The basic response done by Nella Larsen, to the accusation that she plagiarized the story, is basically her blaming race.
Hoeller explains, “…the telling and origin of which can be placed in time and space and author. Once she talks to blacks-and removes herself from a white paradigm-she learns how to read the story now as ‘absolute’ truth but as part of racial commonwealth that belongs to all black people and that has been shaped and reshaped hundreds of times (424)” Meaning that Nella believes that it is not her fault the story was already told and that if anything Harlem Renaissance society should be credited to the story, not Sheila Kaye-Smith. “The racial nature of this paradigm shifts is accentuated by Larsen’s starkly racial description of the hospital. Apart from the old woman, her source and hospital ‘inmate’, no one is named; characters are just labeled as black or white
(425)”.
Cheryl Wall makes an interesting claim towards the actions by Nella Larsen, “Larsen’s account may not be a total fabrication but it contains a signal flaw. No source for the story in the ‘folk’ tradition has ever been identified (424)”. An interesting point, because there is a belief that maybe Larsen heard the story by another person but a problem because prior to Kaye-Smith’s story there was never a story similar to the tale. The idea is that the story was a famous tale told throughout the ages, like the story of the three little pigs, a tale famous amongst the African American community. “ ‘ I’m in trouble,’ His hands were shaking a little’ (Kaye-Smeith 321)” in comparison to “ ‘Ah’s in trubble Mrs’ Poole.’ The man explained, his voice shaking, his fingers twitching (Larsen, “Sanctuary”, 15), two parts of the story taken reading and trying to create a very similar picture.

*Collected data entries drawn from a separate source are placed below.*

(** ** sync.rs *)

Definition get_chain_checkpoint (c : Bdk) (up_to_height : option Z) : outcome FullScanError CheckPoint :=
  let tip_height := (chain_tip c).2 in
  headers ← map_err ListHeaders (list_headers (e_db env) tip_height);
  let headers := match up_to_height with
                 | Some up_to_height => filter (λ p, p.1 ≤ up_to_height) headers
                 | None => headers
                 end in
  let block_ids := filter (λ p, tip_height < p.1) headers in
  ok_or (checkpoint_extend (checkpoint_of c) block_ids) CreateCheckPoint.

Definition fast_forward_chain (up_to_height : option Z) : st Bdk FullScanError unit :=
  λ c, if negb (unlocked env) then (Err FullScanNotUnlocked, c) else
       match get_chain_checkpoint c up_to_height with
       | Ok checkpoint =>
           match apply_checkpoint checkpoint c with
           | None => (Err CannotConnect, c)
           | Some c' => if persists env then (Ok tt, c') else (Err PersistWallet, c')
           end
       | Err e => (Err e, c)
       | Panic => (Panic, c)
       end.

End connecting.

(** ** The full scan *)
Definition SCAN_STEP : Z := 1000.
Definition ESPLORA_PARALLEL_REQUESTS : Z := 25.

Section scan.
(** [probe i]: whether the chain source knows transactions of address [i] of a
    keychain. *)
Variable probe : Z → outcome FullScanError bool.

(** The first [loop]; [None] is out of fuel. *)
Fixpoint upper_bound (fuel : nat) (last_used_index : Z) : option (outcome FullScanError Z) :=
  match fuel with
  | O => None
  | S fuel =>
      match probe last_used_index with
      | Err e => Some (Err e)
      | Panic => Some Panic
      | Ok false => Some (Ok last_used_index)
      | Ok true =>
          match checked_add 32 last_used_index SCAN_STEP with
          | Some i => upper_bound fuel i
          | None => Some Panic
          end
      end
  end.

(** The [while low < high]. *)
Fixpoint scan_search (fuel : nat) (low high : Z) : option (outcome FullScanError Z) :=
  if high <=? low then Some (Ok low) else
  match fuel with
  | O => None
  | S fuel =>
      let mid := low + (high - low) / 2 in
      match probe mid with
      | Err e => Some (Err e)
      | Panic => Some Panic
      | Ok false => scan_search fuel low mid
      | Ok true => scan_search fuel (mid + 1) high
      end
  end.

(** The index up to which addresses are revealed. *)
Definition reveal_index (fuel : nat) : option (outcome FullScanError Z) :=
  match upper_bound fuel 0 with
  | Some (Ok last_used_index) => scan_search fuel (saturating_sub last_used_index SCAN_STEP) last_used_index
  | o => o
  end.
End scan.

Section scanning.
Context `{TxLib} `{BdkLib}.
Variable env : sync_env.

Definition address_has_txs (chain_source_client : ChainSourceClient) (address : Script) : outcome FullScanError bool :=
  res ← ok_or (match chain_source_client with
               | ElectrumClient script_get_history _ => script_get_history address
               | EsploraClient get_address_txs _ => get_address_txs address
               end) CheckAddressTransactions;
  Ok (match res with [] => false | _ => true end).

Definition probe_address (client : ChainSourceClient) (c : Bdk) (keychain : KeychainKind) (i : Z) :
    outcome FullScanError bool :=
  address ← expect (peek_address c keychain i);
  address_has_txs client address.

(** [reveal_map], in the order of the keychains. *)
Fixpoint scan_keychains (fuel : nat) (client : ChainSourceClient) (c : Bdk) (ks : list KeychainKind)
    (reveal_map : list (KeychainKind * Z)) : option (outcome FullScanError (list (KeychainKind * Z))) :=
  match ks with
  | [] => Some (Ok reveal_map)
  | keychain :: ks =>
      match reveal_index (probe_address client c keychain) fuel with
      | None => None
      | Some (Ok low) => scan_keychains fuel client c ks (reveal_map ++ [(keychain, low)])
      | Some (Err e) => Some (Err e)
      | Some Panic => Some Panic
      end
  end.

Definition reveal_all (reveal_map : list (KeychainKind * Z)) (c : Bdk) : Bdk :=
  fold_left (λ c '(keychain, index), reveal_addresses_to keychain index c) reveal_map c.

(** The request of a scan to the chain source. *)
Definition client_sync (client : ChainSourceClient) (request : SyncRequest) : option Update :=
  match client with
  | ElectrumClient _ sync => sync request 100 true
  | EsploraClient _ sync => sync request ESPLORA_PARALLEL_REQUESTS
  end.

(** The part under the write lock. *)
Definition apply_scan (client : ChainSourceClient) (reveal_map : list (KeychainKind * Z)) :
    st Bdk FullScanError BlockHash :=
  λ c0,
  let c := reveal_all reveal_map c0 in
  match
    (checkpoint ← get_chain_checkpoint env c None;
     let request := start_sync_with_revealed_spks c (Some checkpoint) in
     ok_or (client_sync client request) ScanChainSource) with
  | Err e => (Err e, c)
  | Panic => (Panic, c)
  | Ok update =>
      match apply_update update c with
      | None => (Err CannotConnect, c)
      | Some c => if persists env then (Ok (chain_tip c).1, c) else (Err PersistWallet, c)
      end
  end.

Definition full_scan (fuel : nat) (c : Bdk) : option (outcome FullScanError BlockHash * Bdk) :=
  match chain_source_client env with
  | None => Some (Err InvalidSyncSource, c)
  | Some client =>
      if negb (unlocked env) then Some (Err FullScanNotUnlocked, c) else
      match scan_keychains fuel client c (keychains c) [] with
      | None => None
      | Some (Ok reveal_map) => Some (apply_scan client reveal_map c)
      | Some (Err e) => Some (Err e, c)
      | Some Panic => Some (Panic, c)
      end
  end.

(** ** The periodic sync

    [last_sync] is [Some now] once the wallet has been synced. *)
Definition sync_lock (c : Bdk) : outcome WalletSyncError (option Bdk) :=
  if negb (unlocked env) then Ok None else
  let request := start_sync_with_revealed_spks c None in
  match chain_source_client env with
  | None => Ok None
  | Some client =>
      update ← (match client with
                | ElectrumClient _ sync => ok_or (sync request 5 false) ElectrumSync
                | EsploraClient _ sync => ok_or (sync request ESPLORA_PARALLEL_REQUESTS) EsploraSync
                end);
      match chain_update update with
      | Some _ => Ok None
      | None => c ← ok_or (apply_update update c) BdkWalletConnect; Ok (Some c)
      end
  end.

(** [commit] of the guard that holds the wallet [c]. *)
Definition commit (now : Z) (c : Bdk) : st (Bdk * option Z) WalletSyncError unit := λ s,
  if persists env then (Ok tt, (c, Some now)) else (Err BdkWalletPersist, (c, s.2)).

Definition sync (now : Z) : st (Bdk * option Z) WalletSyncError unit := λ s,
  match sync_lock s.1 with
  | Ok (Some c) => commit now c s
  | Ok None => (Ok tt, s)
  | Err e => (Err e, s)
  | Panic => (Panic, s)
  end.

(** A tick of [sync_task]; errors are logged. *)
Definition sync_tick (now : Z) (s : Bdk * option Z) : Bdk * option Z :=
  match s.2 with
  | None => s
  | Some _ => (sync now s).2
  end.
End scanning.

Section tip.
Context `{TxLib} `{BdkLib}.
Variable env : sync_env.

(** ** sync_wallet_to_tip *)

(** The ['connect_block] loop for one block. *)
Fixpoint connect_block_loop (fuel : nat) (block : Block) (block_height : Z) (c : Bdk) :
    option (outcome SyncWalletError unit * Bdk) :=
  match fuel with
  | O => None
  | S fuel' =>
      match handle_connect_block env block block_height c with
      | (Ok None, c) => Some (Ok tt, c)
      | (Ok (Some try_include_height), c) =>
          match checked_add 32 try_include_height 1 with
          | None => Some (Panic, c)
          | Some try_include_height =>
              match connect_missing_block env fuel try_include_height c with
              | None => None
              | Some (Ok _, c) => connect_block_loop fuel' block block_height c
              | Some (Err e, c) => Some (Err (SyncConnectMissing e), c)
              | Some (Panic, c) => Some (Panic, c)
              end
          end
      | (Err e, c) => Some (Err (SyncHandle e), c)
      | (Panic, c) => Some (Panic, c)
      end
  end.

(** The [while processed_blocks < block_infos.len()] loop. *)
Fixpoint process_blocks (fuel : nat) (new_tip_hash : BlockHash) (given : option Block) (expected processed : nat)
    (infos : list (HeaderInfo * BlockInfo)) (c : Bdk) : option (outcome SyncWalletError unit * Bdk) :=
  match infos with
  | [] => Some (Ok tt, c)
  | (header_info, _) :: infos =>
      let block := match given with
                   | Some block => if bool_decide (block_hash_ header_info = new_tip_hash) then Some block
                                   else get_block env (block_hash_ header_info)
                   | None => get_block env (block_hash_ header_info)
                   end in
      match block with
      | None => Some (Err SyncGetBlock, c)
      | Some block =>
          match connect_block_loop fuel block (height header_info) c with
          | None => None
          | Some (Ok _, c) =>
              if bool_decide (S processed = expected) then Some (Ok tt, c)
              else process_blocks fuel new_tip_hash given expected (S processed) infos c
          | Some (o, c) => Some (o, c)
          end
      end
  end.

“Larsen’s mardinist revision of Kaye-Smith, then, could be read as a gesture in tune with modernist concerns but did it particulary fail (431)”, because of the fact that Larsen tried stating issues about race or trying to say she was looking into a modernist view of the story. Instead of Larsen coming out and saying, the story would be stronger if the characters were black or she had a better version of the story, this article and discussion would not exist. Due to the face that Larsen didn’t really give a wholesale answer of why she wrote a story similar to Kaye-Smith’s which lead many critics, and me, to not believe her. The fact that Larsen never wrote any novel or story getting caught proves that she felt guilty. In the discussion board, the ever smart and intellectual Alyssa Crick, wrote:
“ ‘For some fifteen years I believed this story absolutely and entertained a kind of admiring pity for the old woman. But lately, in talking it over with Negroes, I find that the tale is so old and so well known that it is almost folklore. It has many variations: sometimes it is a woman’s brother, husband, son, lover, preacher, beloved master, or even her father, mother, sister, or daughter who is killed.’
This to me, in her explanation says even if she did get dangerously close to Kaye Smith’s writing, that it wasn’t a conscious endeavor on her part. I do not agree that she would consciously put herself in that damaging position and not risk her career, for which she had gained much achievement on an astonishing scale for a woman, let alone an African American Woman.”
With this general statement I would love to agree to disagree. To me it’s so hard to imagine “accidental theft”, because when creating something people don’t generally create the same exact story line or imagery as other people. Another question I would love to ponder is, where are the other Africans that know of this story? I have yet to see another person come out and defend Larsen, saying that the story she wrote was not stolen but was famously known. Larsen even claims all the people who know of the story, well since she does can she please have a person explain this situation to everyone?